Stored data
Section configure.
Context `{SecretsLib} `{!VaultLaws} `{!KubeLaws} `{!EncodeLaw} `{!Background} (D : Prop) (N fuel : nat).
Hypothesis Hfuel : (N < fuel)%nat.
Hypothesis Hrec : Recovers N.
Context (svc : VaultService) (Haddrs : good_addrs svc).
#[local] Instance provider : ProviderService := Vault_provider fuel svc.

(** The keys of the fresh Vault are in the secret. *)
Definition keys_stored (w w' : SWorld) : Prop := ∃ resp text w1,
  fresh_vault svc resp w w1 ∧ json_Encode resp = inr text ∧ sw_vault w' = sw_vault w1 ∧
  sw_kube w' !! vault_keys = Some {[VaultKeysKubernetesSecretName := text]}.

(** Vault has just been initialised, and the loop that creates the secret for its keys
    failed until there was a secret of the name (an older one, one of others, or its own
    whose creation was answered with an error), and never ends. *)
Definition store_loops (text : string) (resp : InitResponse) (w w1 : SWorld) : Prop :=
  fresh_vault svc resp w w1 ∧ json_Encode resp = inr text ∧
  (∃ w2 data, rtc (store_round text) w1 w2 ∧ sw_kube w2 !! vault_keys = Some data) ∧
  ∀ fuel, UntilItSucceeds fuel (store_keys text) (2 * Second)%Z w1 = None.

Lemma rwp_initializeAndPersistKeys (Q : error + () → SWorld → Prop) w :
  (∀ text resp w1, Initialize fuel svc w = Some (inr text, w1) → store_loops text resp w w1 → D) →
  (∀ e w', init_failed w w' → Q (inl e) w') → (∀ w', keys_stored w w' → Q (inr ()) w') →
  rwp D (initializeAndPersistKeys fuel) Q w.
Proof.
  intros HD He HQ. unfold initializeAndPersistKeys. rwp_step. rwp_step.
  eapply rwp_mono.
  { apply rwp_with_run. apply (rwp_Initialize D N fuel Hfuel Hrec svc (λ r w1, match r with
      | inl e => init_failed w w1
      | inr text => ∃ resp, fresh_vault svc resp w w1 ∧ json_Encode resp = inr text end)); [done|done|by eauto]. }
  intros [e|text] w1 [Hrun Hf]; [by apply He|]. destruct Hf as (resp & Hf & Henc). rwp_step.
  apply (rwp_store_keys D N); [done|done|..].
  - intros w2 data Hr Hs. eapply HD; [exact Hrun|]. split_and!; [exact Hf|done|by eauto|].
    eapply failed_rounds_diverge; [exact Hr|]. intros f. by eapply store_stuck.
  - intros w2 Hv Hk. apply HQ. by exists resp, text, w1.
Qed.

DESCRIPTION OF THE TASK: With no alteration of any kind, give the data again in full.

WRITTEN REPLY:
Section configure.
Context `{SecretsLib} `{!VaultLaws} `{!KubeLaws} `{!EncodeLaw} `{!Background} (D : Prop) (N fuel : nat).
Hypothesis Hfuel : (N < fuel)%nat.
Hypothesis Hrec : Recovers N.
Context (svc : VaultService) (Haddrs : good_addrs svc).
#[local] Instance provider : ProviderService := Vault_provider fuel svc.

(** The keys of the fresh Vault are in the secret. *)
Definition keys_stored (w w' : SWorld) : Prop := ∃ resp text w1,
  fresh_vault svc resp w w1 ∧ json_Encode resp = inr text ∧ sw_vault w' = sw_vault w1 ∧
  sw_kube w' !! vault_keys = Some {[VaultKeysKubernetesSecretName := text]}.

(** Vault has just been initialised, and the loop that creates the secret for its keys
    failed until there was a secret of the name (an older one, one of others, or its own
    whose creation was answered with an error), and never ends. *)
Definition store_loops (text : string) (resp : InitResponse) (w w1 : SWorld) : Prop :=
  fresh_vault svc resp w w1 ∧ json_Encode resp = inr text ∧
  (∃ w2 data, rtc (store_round text) w1 w2 ∧ sw_kube w2 !! vault_keys = Some data) ∧
  ∀ fuel, UntilItSucceeds fuel (store_keys text) (2 * Second)%Z w1 = None.

Lemma rwp_initializeAndPersistKeys (Q : error + () → SWorld → Prop) w :
  (∀ text resp w1, Initialize fuel svc w = Some (inr text, w1) → store_loops text resp w w1 → D) →
  (∀ e w', init_failed w w' → Q (inl e) w') → (∀ w', keys_stored w w' → Q (inr ()) w') →
  rwp D (initializeAndPersistKeys fuel) Q w.
Proof.
  intros HD He HQ. unfold initializeAndPersistKeys. rwp_step. rwp_step.
  eapply rwp_mono.
  { apply rwp_with_run. apply (rwp_Initialize D N fuel Hfuel Hrec svc (λ r w1, match r with
      | inl e => init_failed w w1
      | inr text => ∃ resp, fresh_vault svc resp w w1 ∧ json_Encode resp = inr text end)); [done|done|by eauto]. }
  intros [e|text] w1 [Hrun Hf]; [by apply He|]. destruct Hf as (resp & Hf & Henc). rwp_step.
  apply (rwp_store_keys D N); [done|done|..].
  - intros w2 data Hr Hs. eapply HD; [exact Hrun|]. split_and!; [exact Hf|done|by eauto|].
    eapply failed_rounds_diverge; [exact Hr|]. intros f. by eapply store_stuck.
  - intros w2 Hv Hk. apply HQ. by exists resp, text, w1.
Qed.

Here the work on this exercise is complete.